The impact of this over-centralisation on leadership development has been immense, say insiders. ITC’s famed entrepreneurial culture has developed cracks. Many divisional leaders are now inclined to kick every key decision upward. There’s another source of disquiet. For a while, the company’s employee stock ownership plan (ESOP), started by Deveshwar, helped provide potential huge wealth for employees. Last year, with ESOP schemes under water, the scheme was withdrawn.
While as non-executive chairman Deveshwar had committed to grooming Puri all the way till 2022, the board ought to have reassessed the situation independently. Especially since till the very end, given the power distance between the two, insiders say that even as non-executive chairman, Deveshwar was still very much in charge and Puri simply followed his orders. And that wasn't surprising since Deveshwar had spent almost two decades as executive chairman.
At Virginia House, ITC’s HQ in Kolkata, insiders (and even former employees outside) talk about this in hushed voices. Curiously, even when Puri was elevated as CEO & MD in 2017, he didn’t find a place in most board committees, except for investor relations.

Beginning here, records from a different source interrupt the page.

(** The loss reduction factor is one half and the division never fails. *)
Lemma newreno_cong_spec (now t : Z) (nr : OSSL_CC_NEWRENO) :
  u64 (cong_wnd nr) -> k_loss_reduction_factor_num nr = 1 -> k_loss_reduction_factor_den nr = 2 ->
  newreno_cong now nr t =
    if t <=? cong_recovery_start_time nr then nr
    else nr <| in_congestion_recovery := true |> <| cong_recovery_start_time := now |>
            <| slow_start_thresh := cong_wnd nr / 2 |>
            <| cong_wnd := Z.max (cong_wnd nr / 2) (k_min_wnd nr) |>.
Proof.
  intros Hw Hn Hd. unfold newreno_cong, newreno_in_cong_recovery. rewrite time_compare_le.
  destruct (t <=? _); [done|]. cbn. rewrite Hn, Hd.
  assert (safe_muldiv (cong_wnd nr) 1 2 false = (cong_wnd nr / 2, false)) as ->.
  { unfold safe_muldiv, safe_mul. cbn [Z.eqb]. rewrite Z.mul_1_r.
    rewrite (proj2 (Z.leb_gt _ _)) by u64_side. cbn. rewrite mul64_small; u64_side || (f_equal; f_equal; lia). }
  cbn. destruct (Z.ltb_spec (cong_wnd nr / 2) (k_min_wnd nr)); cbn;
    rewrite ?Z.max_l, ?Z.max_r by lia; done.
Qed.

Lemma flush_inv (now : Z) (nr : OSSL_CC_NEWRENO) (l : list OSSL_CC_ACK_INFO) (flags : Z) :
  nr_inv (nr, l) -> nr_inv (newreno_flush now nr flags, l).
Proof.
  intros (Hl & Hb & Ht & Hk & Hw & Hm & Hn & Hd). unfold newreno_flush.
  destruct (processing_loss nr); cbn [negb]; [|done].
  rewrite newreno_cong_spec by (u64_side || done).
  assert (0 <= cong_wnd nr / 2 <= cong_wnd nr).
  { split; [apply Z.div_pos; lia|apply Z.div_le_upper_bound; lia]. }
  destruct (_ <=? cong_recovery_start_time nr), (negb (Z.land flags _ =? 0));
    unfold nr_inv; cbn; split_and!; auto; lia.
Qed.

Lemma acked_inv (nr : OSSL_CC_NEWRENO) (l l' : list OSSL_CC_ACK_INFO) (p : OSSL_CC_ACK_INFO) :
  nr_inv (nr, l) -> l ≡ₚ p :: l' ->
  cong_wnd nr + ai_tx_size p < U64_MOD -> cong_wnd nr + max_dgram_size nr < U64_MOD ->
  nr_inv (newreno_on_data_acked nr p, l').
Proof.
  intros (Hl & Hb & Ht & Hk & Hw & Hm & Hn & Hd) Hp Hov1 Hov2.
  destruct (take_packet _ _ _ Hp Hl Ht) as (Hl' & Hp0 & Hs & Hl0 & Hsub).
  unfold newreno_on_data_acked, nr_inv. rewrite Hb, Hsub.
  repeat case_match; cbn; rewrite ?add64_small by lia; split_and!; auto; lia.
Qed.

The ITC board ought to have seen this coming. In fact, the signs were apparent a long while ago. I had raised them in a cover story titled The King’s Gambit in Forbes India, back in 2010. It now looks like the chickens are coming home to roost.

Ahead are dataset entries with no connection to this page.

(* ===== verification/Packet.v ===== *)
(** * Variable-length integers, packet readers and writers
    (crypto/quic_vlint.c, include/internal/quic_vlint.h, crypto/packet.c,
    include/internal/packet.h, include/internal/packet_quic.h)

    A byte is a [Z] in [0, 256).  A [PACKET] is the list of bytes not yet read;
    a reader gives the value read and the rest, or fails.  A [WPACKET] over a
    static buffer is the bytes written so far and the rest of the buffer, whose
    length is the space left; a writer gives the new state and whether it
    succeeded (what was written before a failure stays written). *)

From S2P Require Import Prelude.

Abbreviation bytes := (list Z).

Create HintDb packet discriminated.

Definition u8 (x : Z) : Z := Z.land x 255.

(** ** Variable-length integers *)

Definition OSSL_QUIC_VLINT_2B_MIN : Z := 64.
Definition OSSL_QUIC_VLINT_4B_MIN : Z := 16384.
Definition OSSL_QUIC_VLINT_8B_MIN : Z := 1073741824.
Definition OSSL_QUIC_VLINT_MAX : Z := 4611686018427387903.

Definition ossl_quic_vlint_encode_len (v : Z) : Z :=
  if v <? OSSL_QUIC_VLINT_2B_MIN then 1
  else if v <? OSSL_QUIC_VLINT_4B_MIN then 2
  else if v <? OSSL_QUIC_VLINT_8B_MIN then 4
  else if v <=? OSSL_QUIC_VLINT_MAX then 8
  else 0.

(** The bytes stored at [buf]. *)
Definition ossl_quic_vlint_encode_n (v n : Z) : bytes :=
  if n =? 1 then [u8 v]
  else if n =? 2 then [u8 (Z.lor 64 (Z.land (Z.shiftr v 8) 63)); u8 v]
  else if n =? 4 then
    [u8 (Z.lor 128 (Z.land (Z.shiftr v 24) 63)); u8 (Z.shiftr v 16); u8 (Z.shiftr v 8); u8 v]
  else
    [u8 (Z.lor 192 (Z.land (Z.shiftr v 56) 63)); u8 (Z.shiftr v 48); u8 (Z.shiftr v 40);
     u8 (Z.shiftr v 32); u8 (Z.shiftr v 24); u8 (Z.shiftr v 16); u8 (Z.shiftr v 8); u8 v].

The ITC board repeatedly failed to have its say on CEO succession, awarding Deveshwar an unprecedented 23-year tenure at the helm. Now, why is that a worry? The fact is that regular leadership transitions create opportunities for fresh introspection, review, and also much-needed spring-cleaning. But when leaders get unduly long tenures, the consequences on culture and leadership talent can be particularly damaging. Especially, the spectre of over-centralisation and not giving other leaders the space to grow. It remains to be seen whether Puri can step up to the challenge.

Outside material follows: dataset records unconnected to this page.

Lemma tparam_decode (id : Z) (body tl : bytes) : vlint id -> vlint (zlen body) ->
  ossl_quic_wire_decode_transport_param_bytes (tparam_bytes id body ++ tl) = Some (id, body, tl).
Proof.
  intros Hid Hl. unfold ossl_quic_wire_decode_transport_param_bytes, tparam_bytes. read_all. done.
Qed.

Lemma tparam_cid_roundtrip (id : Z) (tl : bytes) (cid old : QUIC_CONN_ID) :
  vlint id -> wf_conn_id cid -> zlen (cid_id old) = QUIC_MAX_CONN_ID_LEN ->
  let cbody := take (Z.to_nat (cid_id_len cid)) (cid_id cid) in
  emits (ossl_quic_wire_encode_transport_param_cid id cid) (tparam_bytes id cbody) /\
  exists c, ossl_quic_wire_decode_transport_param_cid old (tparam_bytes id cbody ++ tl) = Some (id, c, tl) /\
    ossl_quic_conn_id_eq c cid = true /\ zlen (cid_id c) = QUIC_MAX_CONN_ID_LEN.
Proof.
  intros Hid (Hc & Hcid & _) Hold cbody.
  assert (Hcb : cid_id_len cid = zlen cbody) by (subst cbody; unfold zlen in *; rewrite length_take; lia).
  assert (Hcv : vlint (zlen cbody)) by (rewrite <- Hcb; unfold vlint, OSSL_QUIC_VLINT_MAX, QUIC_MAX_CONN_ID_LEN in *; lia).
  split.
  - unfold ossl_quic_wire_encode_transport_param_cid. rewrite (proj2 (Z.ltb_ge QUIC_MAX_CONN_ID_LEN _)) by lia.
    apply tparam_emits; [done|by rewrite Hcb|lia].
  - unfold ossl_quic_wire_decode_transport_param_cid, mbind, reader_bind. rewrite tparam_decode by done.
    unfold check. rewrite (proj2 (Z.ltb_ge QUIC_MAX_CONN_ID_LEN (zlen cbody))) by lia. cbn [negb].
    eexists. split_and!; [reflexivity| |].
    + unfold ossl_quic_conn_id_eq. cbn [cid_id_len cid_id]. rewrite <- Hcb, Z.eqb_refl.
      rewrite (proj2 (Z.ltb_ge QUIC_MAX_CONN_ID_LEN _)) by lia. cbn [negb orb]. apply bool_decide_eq_true.
      rewrite Hcb at 1. unfold zlen at 1. rewrite Nat2Z.id. by rewrite take_app_length.
    + cbn [cid_id]. rewrite zlen_app, <- Hcb. unfold zlen in *. rewrite length_drop. lia.
Qed.

(** Transport parameter round trip: a byte-string, integer or connection
    ID parameter written by its encoder is read back by its decoder, with the
    same identifier, whatever follows; a connection ID parameter comes back
    equal in the sense of [ossl_quic_conn_id_eq] whatever the caller's
    structure held before. *)
Theorem tparam_roundtrip (id value : Z) (body tl : bytes) (cid old : QUIC_CONN_ID) :
  vlint id -> vlint value -> vlint (zlen body) -> wf_conn_id cid -> zlen (cid_id old) = QUIC_MAX_CONN_ID_LEN ->
  (emits (ossl_quic_wire_encode_transport_param_bytes id (Some body) (zlen body)) (tparam_bytes id body) /\
   ossl_quic_wire_decode_transport_param_bytes (tparam_bytes id body ++ tl) = Some (id, body, tl)) /\
  (emits (ossl_quic_wire_encode_transport_param_int id value) (tparam_bytes id (venc value)) /\
   ossl_quic_wire_decode_transport_param_int (tparam_bytes id (venc value) ++ tl) = Some (id, value, tl)) /\
  (let cbody := take (Z.to_nat (cid_id_len cid)) (cid_id cid) in
   emits (ossl_quic_wire_encode_transport_param_cid id cid) (tparam_bytes id cbody) /\
   exists c, ossl_quic_wire_decode_transport_param_cid old (tparam_bytes id cbody ++ tl) = Some (id, c, tl) /\
     ossl_quic_conn_id_eq c cid = true /\ zlen (cid_id c) = QUIC_MAX_CONN_ID_LEN).
Proof.
  intros Hid Hv Hl Hc Hold. pose proof (encode_len_pos value Hv). split_and!.
  - pose proof (tparam_emits id (zlen body) body Hid Hl ltac:(lia)) as He. by rewrite take_all in He.
  - by apply tparam_decode.
  - unfold ossl_quic_wire_encode_transport_param_int, tparam_bytes. rewrite encode_length by done.
    repeat apply emits_seq; apply emits_vlint; first [ done | unfold vlint, OSSL_QUIC_VLINT_MAX; lia ].
  - unfold ossl_quic_wire_decode_transport_param_int, mbind, reader_bind. rewrite tparam_decode; [|done|].
    + rewrite <- (app_nil_r (venc value)), get_vlint_encode by done. done.
    + rewrite encode_length by done. unfold vlint, OSSL_QUIC_VLINT_MAX. lia.
  - by apply tparam_cid_roundtrip.
Qed.

Lemma tparam_roundtrip_witness :
  ossl_quic_wire_decode_transport_param_int (tparam_bytes 1 (venc 30000) ++ [5]) = Some (1, 30000, [5]).
Proof.
  destruct (tparam_roundtrip 1 30000 [1; 2] [5] (mkConnId 1 (7 :: replicate 19 0)) (mkConnId 0 (replicate 20 3)))
    as (_ & [_ H] & _); [by vm_compute..|exact H].
Defined.

(** *** The loops over the ranges end within their fuel *)

Lemma decode_ranges_fuel (n : nat) : forall fuel i count start ack pkt,
  (length pkt <= n)%nat -> (n <= fuel)%nat ->
  decode_ack_ranges fuel i count start ack pkt = decode_ack_ranges n i count start ack pkt.
Proof.
  induction n as [|n IH]; intros fuel i count start ack pkt Hp Hf.
  - destruct pkt; cbn in Hp; [|lia]. destruct fuel; [done|]. cbn [decode_ack_ranges]. by case_match.
  - destruct fuel as [|fuel]; [lia|]. cbn [decode_ack_ranges]. case_match; [|done].
    unfold mbind, reader_bind. destruct (PACKET_get_quic_vlint pkt) as [[gap p1]|] eqn:E1; [|done].
    apply get_vlint_sound in E1 as [_ L1].
    destruct (PACKET_get_quic_vlint p1) as [[len p2]|] eqn:E2; [|done]. apply get_vlint_sound in E2 as [_ L2].
    unfold check. repeat case_match; simplify_eq; try done; apply IH; lia.
Qed.

Lemma skip_vlint_shorter (pkt rest : PACKET) (u : unit) :
  PACKET_skip_quic_vlint pkt = Some (u, rest) -> (length rest < length pkt)%nat.
Proof.
  unfold PACKET_skip_quic_vlint. destruct (Z.ltb_spec (zlen pkt) 1) as [|H1]; [done|].
  pose proof (decode_len_pos (byte_at pkt 0)). case_match; [done|]. intros [= _ <-].
  unfold packet_forward. rewrite length_drop. unfold zlen in H1. lia.
Qed.

Lemma skip_ranges_fuel (n : nat) : forall fuel i count pkt,
  (length pkt <= n)%nat -> (n <= fuel)%nat ->
  skip_ack_ranges fuel i count pkt = skip_ack_ranges n i count pkt.
Proof.
  induction n as [|n IH]; intros fuel i count pkt Hp Hf.
  - destruct pkt; cbn in Hp; [|lia]. destruct fuel; [done|]. cbn [skip_ack_ranges]. by case_match.
  - destruct fuel as [|fuel]; [lia|]. cbn [skip_ack_ranges]. case_match; [|done].
    unfold mbind, reader_bind. destruct (PACKET_skip_quic_vlint pkt) as [[gap p1]|] eqn:E1; [|done].
    apply skip_vlint_shorter in E1. destruct (PACKET_skip_quic_vlint p1) as [[len p2]|] eqn:E2; [|done].
    apply skip_vlint_shorter in E2. apply IH; lia.
Qed.

(** Termination of the loops over ACK ranges: although the announced
    count may be as large as 2^62-1, every round consumes input or fails, so a
    number of rounds equal to the bytes left decides the outcome; more rounds
    never change it. *)
Theorem ack_loops_terminate (fuel : nat) (i count start : Z) (ack : option OSSL_QUIC_FRAME_ACK) (pkt : PACKET) :
  (length pkt <= fuel)%nat ->
  decode_ack_ranges fuel i count start ack pkt = decode_ack_ranges (length pkt) i count start ack pkt /\
  skip_ack_ranges fuel i count pkt = skip_ack_ranges (length pkt) i count pkt.
Proof. intros H. split; [by apply decode_ranges_fuel|by apply skip_ranges_fuel]. Qed.

Lemma ack_loops_terminate_witness :
  skip_ack_ranges 100 0 1000000 [1; 2; 3] = skip_ack_ranges 3 0 1000000 [1; 2; 3].
Proof. refine (proj2 (ack_loops_terminate 100 0 1000000 0 None [1; 2; 3] _)). cbn. lia. Defined.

Instead of splitting the roles with a non-executive chairman and CEO, the ITC board has decided to combine the two roles. As executive chairman and CEO, Puri has a term only till April 1, 2020. That’s because the Securities and Exchange Board of India (SEBI) makes it mandatory to split the office of the chairman by that date. So what happens on April 1? Will Puri step down as CEO & MD and become non-executive chairman and hand over the reins to B Sumant, who is widely seen as next in line? That would indeed be a piquant outcome, given that Puri was ostensibly being groomed to run ITC. Or will ITC then look for a new non-executive chairman at that time? Either way, the ITC board now faces its acid test.